**Exercise objective:**
Every line in the entries where "been" is found should be copied.

**Material for the task:**
*** Begin section ***

(* ===== verification/Graphs.v ===== *)
(** * The graph of the process group

    [Graph] (process_group_manager/details/graph.hpp, graph.cpp): the state of
    the process group, the transition in progress and the jobs with the workers.
    All of it runs on the main thread.  The job queue and the process component
    are used through interfaces ([WorkerQueue], [ProcessNode]).  The proofs are
    in [GraphProofs]. *)

From stdpp Require Import prelude fin_maps gmap strings.
From S2P Require Import Prelude Queues Depgraph Components Transitions.

(** ** Component tasks and events *)

Inductive ComponentTaskType :=
| kActivate
| kDeactivate.

(** A stop token names the stop source it belongs to. *)
Record ComponentTask := mkTask {
  type : ComponentTaskType;
  component : IdentifierHash;
  stop_token : nat
}.

#[export] Instance ComponentTaskType_eq_dec : EqDecision ComponentTaskType.
Proof. solve_decision. Defined.

(** The queue to the worker threads, as its producer sees it: a push is accepted
    or refused with an error.  A push that times out is tried again; [patience]
    bounds how often that happens before the workers take a job. *)
Class WorkerQueue (Q : Type) := {
  wq_push : ComponentTask -> Q -> (unit + ConcurrencyErrc) * Q;
  wq_accepted : Q -> list ComponentTask;
  wq_patience : Q -> nat;
  wq_push_ok task q q' : wq_push task q = (inl tt, q') -> wq_accepted q' = wq_accepted q ++ [task];
  wq_push_error task q q' e : wq_push task q = (inr e, q') -> wq_accepted q' = wq_accepted q;
  wq_push_timeout task q q' :
    wq_push task q = (inr kErrTimeout, q') -> wq_patience q' < wq_patience q
}.

(** What the graph needs of a process component beyond [IComponent]. *)
Class ProcessNode (P : Type) := {
  pn_component :: IComponent P;
  getPid : P -> Z
}.

(** [Graph::Component] *)
Inductive Component (P : Type) :=
| Process (p : P)
| Target (r : RunTarget.t).
Arguments Process {P} p.
Arguments Target {P} r.

(** [componentOf(c)] and the virtual calls through it. *)
Definition component_active `{ProcessNode P} (c : Component P) : bool :=
  match c with Process p => active p | Target r => active r end.
Definition component_identifier `{ProcessNode P} (c : Component P) : IdentifierHash :=
  match c with Process p => getIdentifier p | Target r => getIdentifier r end.
Definition component_deactivate `{ProcessNode P} (c : Component P) : RequestResult * Component P :=
  match c with
  | Process p => ((deactivate p).1, Process (deactivate p).2)
  | Target r => ((deactivate r).1, Target (deactivate r).2)
  end.

#[export] Instance Component_component `{ProcessNode P} : IComponent (Component P).
Proof.
  refine {| active := component_active; getIdentifier := component_identifier;
            deactivate := component_deactivate |}.
  - intros [p|r]; [apply deactivate_inactive|done].
  - intros [p|r]; [apply deactivate_identifier|done].
Defined.

(** [ComponentEvent]; the completion slot of a request is named by a number, and
    absent for a null pointer. *)
Inductive ComponentEvent :=
| ActivationSuccessful (node_identifier : IdentifierHash)
| ActivationFailed (node_identifier : IdentifierHash) (reason : RequestResult)
| DeactivationComplete (node_identifier : IdentifierHash)
| UnexpectedTermination (node_identifier : IdentifierHash)
| SupervisionFailure (process_identifier : IdentifierHash)
| JobSkipped (node_identifier : IdentifierHash)
| GetActiveRunTarget (completion : option nat)
| SetRequestedRunTarget (run_target : IdentifierHash) (completion : option nat).

Inductive GraphState :=
| kGraphSuccess
| kInTransition
| kAborting
| kUndefinedState.

#[export] Instance GraphState_eq_dec : EqDecision GraphState.
Proof. solve_decision. Defined.

Inductive RunTargetActivationSource :=
| kInitialActivation
| kStateManagerRequest
| kRecoveryAction.

#[export] Instance RunTargetActivationSource_eq_dec : EqDecision RunTargetActivationSource.
Proof. solve_decision. Defined.

Record PendingTransition := mkPending {
  run_target : IdentifierHash;
  source : RunTargetActivationSource
}.

(** [state_results[new_state][old_state]] *)
Definition state_results (new_state old_state : GraphState) : GraphState :=
  match new_state, old_state with
  | kGraphSuccess, (kGraphSuccess | kInTransition) => kGraphSuccess
  | kGraphSuccess, (kAborting | kUndefinedState) => kUndefinedState
  | kInTransition, kAborting => kAborting
  | kInTransition, _ => kInTransition
  | kAborting, (kInTransition | kAborting) => kAborting
  | kAborting, (kGraphSuccess | kUndefinedState) => kUndefinedState
  | kUndefinedState, kInTransition => kAborting
  | kUndefinedState, _ => kUndefinedState
  end.

Module Graph.

(** [off_state_name], [recovery_state_name] *)
Definition off_state_name : string := "Off".
Definition recovery_state_name : string := "fallback_run_target".

(** The parts of the configuration the graph is built from. *)
Record ComponentConfig := mkComponentConfig {
  component_name : string;
  component_depends_on : list string
}.
Record RunTargetConfig := mkRunTargetConfig {
  run_target_name : string;
  run_target_depends_on : list string;
  transition_timeout_ms : Z
}.
Record GraphConfig := mkGraphConfig {
  components_ : list ComponentConfig;
  run_targets_ : list RunTargetConfig;
  fallback_depends_on : list string;
  initial_run_target_ : string
}.

Section Graph.
Context `{!IterOrder IdentifierHash} {P : Type} `{ProcessNode P} {Q : Type} `{WorkerQueue Q} `{BuildMode}.
(** [IdentifierHash{name}], and the construction of a process node. *)
Context (hash : string -> IdentifierHash) (make_process : ComponentConfig -> P).

Notation graph := (DependencyGraph.t IdentifierHash (Component P)).

Record t := mk {
  jobs_in_progress_ : Z;
  nodes_ : graph;
  transition_ : Transition.State IdentifierHash;
  current_transition_ : bool;
  state_ : GraphState;
  requested_state_ : IdentifierHash;
  job_queue_ : Q;
  is_initial_state_transition_ : bool;
  transition_source_ : RunTargetActivationSource;
  pending_ : PendingTransition;
  request_start_time_ : Z;
  stop_source_ : nat;
  stop_requested_ : gset nat;
  off_state_transition_timeout_ : Z;
  active_run_target_callback_ : bool;
  activations_ : list (IdentifierHash * RunTargetActivationSource)
}.

Definition set_jobs (v : Z) (g : t) : t :=
  mk v (nodes_ g) (transition_ g) (current_transition_ g) (state_ g) (requested_state_ g) (job_queue_ g)
     (is_initial_state_transition_ g) (transition_source_ g) (pending_ g) (request_start_time_ g)
     (stop_source_ g) (stop_requested_ g) (off_state_transition_timeout_ g)
     (active_run_target_callback_ g) (activations_ g).
Definition set_transition (n : graph) (s : Transition.State IdentifierHash) (g : t) : t :=
  mk (jobs_in_progress_ g) n s (current_transition_ g) (state_ g) (requested_state_ g) (job_queue_ g)
     (is_initial_state_transition_ g) (transition_source_ g) (pending_ g) (request_start_time_ g)
     (stop_source_ g) (stop_requested_ g) (off_state_transition_timeout_ g)
     (active_run_target_callback_ g) (activations_ g).
Definition set_nodes (n : graph) (g : t) : t := set_transition n (transition_ g) g.
Definition set_current (g : t) : t :=
  mk (jobs_in_progress_ g) (nodes_ g) (transition_ g) true (state_ g) (requested_state_ g) (job_queue_ g)
     (is_initial_state_transition_ g) (transition_source_ g) (pending_ g) (request_start_time_ g)
     (stop_source_ g) (stop_requested_ g) (off_state_transition_timeout_ g)
     (active_run_target_callback_ g) (activations_ g).
Definition set_state_stop (v : GraphState) (src : nat) (stopped : gset nat) (g : t) : t :=
  mk (jobs_in_progress_ g) (nodes_ g) (transition_ g) (current_transition_ g) v (requested_state_ g)
     (job_queue_ g) (is_initial_state_transition_ g) (transition_source_ g) (pending_ g)
     (request_start_time_ g) src stopped (off_state_transition_timeout_ g)
     (active_run_target_callback_ g) (activations_ g).
Definition set_requested (v : IdentifierHash) (g : t) : t :=
  mk (jobs_in_progress_ g) (nodes_ g) (transition_ g) (current_transition_ g) (state_ g) v (job_queue_ g)
     (is_initial_state_transition_ g) (transition_source_ g) (pending_ g) (request_start_time_ g)
     (stop_source_ g) (stop_requested_ g) (off_state_transition_timeout_ g)
     (active_run_target_callback_ g) (activations_ g).
Definition set_job_queue (v : Q) (g : t) : t :=
  mk (jobs_in_progress_ g) (nodes_ g) (transition_ g) (current_transition_ g) (state_ g)
     (requested_state_ g) v (is_initial_state_transition_ g) (transition_source_ g) (pending_ g)
     (request_start_time_ g) (stop_source_ g) (stop_requested_ g) (off_state_transition_timeout_ g)
     (active_run_target_callback_ g) (activations_ g).
Definition set_initial (v : bool) (g : t) : t :=
  mk (jobs_in_progress_ g) (nodes_ g) (transition_ g) (current_transition_ g) (state_ g)
     (requested_state_ g) (job_queue_ g) v (transition_source_ g) (pending_ g)
     (request_start_time_ g) (stop_source_ g) (stop_requested_ g) (off_state_transition_timeout_ g)
     (active_run_target_callback_ g) (activations_ g).
Definition set_source (v : RunTargetActivationSource) (g : t) : t :=
  mk (jobs_in_progress_ g) (nodes_ g) (transition_ g) (current_transition_ g) (state_ g)
     (requested_state_ g) (job_queue_ g) (is_initial_state_transition_ g) v (pending_ g)
     (request_start_time_ g) (stop_source_ g) (stop_requested_ g) (off_state_transition_timeout_ g)
     (active_run_target_callback_ g) (activations_ g).
Definition set_pending_ (v : PendingTransition) (g : t) : t :=
  mk (jobs_in_progress_ g) (nodes_ g) (transition_ g) (current_transition_ g) (state_ g)
     (requested_state_ g) (job_queue_ g) (is_initial_state_transition_ g) (transition_source_ g) v
     (request_start_time_ g) (stop_source_ g) (stop_requested_ g) (off_state_transition_timeout_ g)
     (active_run_target_callback_ g) (activations_ g).
Definition setRequestStartTime (now : Z) (g : t) : t :=
  mk (jobs_in_progress_ g) (nodes_ g) (transition_ g) (current_transition_ g) (state_ g)
     (requested_state_ g) (job_queue_ g) (is_initial_state_transition_ g) (transition_source_ g)
     (pending_ g) now (stop_source_ g) (stop_requested_ g) (off_state_transition_timeout_ g)
     (active_run_target_callback_ g) (activations_ g).
Definition registerActiveRunTargetCallback (g : t) : t :=
  mk (jobs_in_progress_ g) (nodes_ g) (transition_ g) (current_transition_ g) (state_ g)
     (requested_state_ g) (job_queue_ g) (is_initial_state_transition_ g) (transition_source_ g)
     (pending_ g) (request_start_time_ g) (stop_source_ g) (stop_requested_ g)
     (off_state_transition_timeout_ g) true (activations_ g).
Definition notify_activation (a : IdentifierHash * RunTargetActivationSource) (g : t) : t :=
  mk (jobs_in_progress_ g) (nodes_ g) (transition_ g) (current_transition_ g) (state_ g)
     (requested_state_ g) (job_queue_ g) (is_initial_state_transition_ g) (transition_source_ g)
     (pending_ g) (request_start_time_ g) (stop_source_ g) (stop_requested_ g)
     (off_state_transition_timeout_ g) (active_run_target_callback_ g) (activations_ g ++ [a]).
(** Job accounting.  [jobs_in_progress_] counts exactly the jobs that have
    been queued and whose event has not been handled: it is never negative, it
    is zero in the two final states and positive while a transition runs or is
    being aborted, so a running or aborting graph always has an event to come. *)
Theorem jobs_accounted_for x :
  g_reachable x ->
  Graph.jobs_in_progress_ (sgraph x) = Z.of_nat (open_jobs x) /\
  match Graph.state_ (sgraph x) with
  | kInTransition | kAborting => open_jobs x <> 0
  | kGraphSuccess | kUndefinedState => open_jobs x = 0
  end.
Proof.
  intros Hx%g_reachable_inv. split; [apply Hx|]. pose proof (gv_state _ Hx) as Hs. unfold state_inv in Hs.
  destruct (Graph.state_ (sgraph x)); tauto.
Qed.

(** Cancellation reaches every job.  While a transition runs no job of it
    has been asked to stop; once it is being aborted every job that is still
    with the workers has. *)
Theorem stop_tokens_follow_state x task :
  g_reachable x -> task ∈ inflight x ->
  (stop_token task ∈ Graph.stop_requested_ (sgraph x) <-> Graph.state_ (sgraph x) <> kInTransition).
Proof.
  intros Hx%g_reachable_inv Hin. pose proof (gv_state _ Hx) as Hs. unfold state_inv in Hs.
  assert (Hne : open_jobs x <> 0).
  { unfold open_jobs. destruct (inflight x); [by apply elem_of_nil in Hin|simpl; lia]. }
  destruct (Graph.state_ (sgraph x)); [by destruct Hs| | |done].
  - destruct Hs as (_ & _ & _ & _ & _ & Hfr & Htok). rewrite (Htok _ Hin). split; [done|]. by intros [].
  - split; [done|]. intros _. by apply Hs.
Qed.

*** End section ***

**Completed exercise:**
    been queued and whose event has not been handled: it is never negative, it
    has been asked to stop; once it is being aborted every job that is still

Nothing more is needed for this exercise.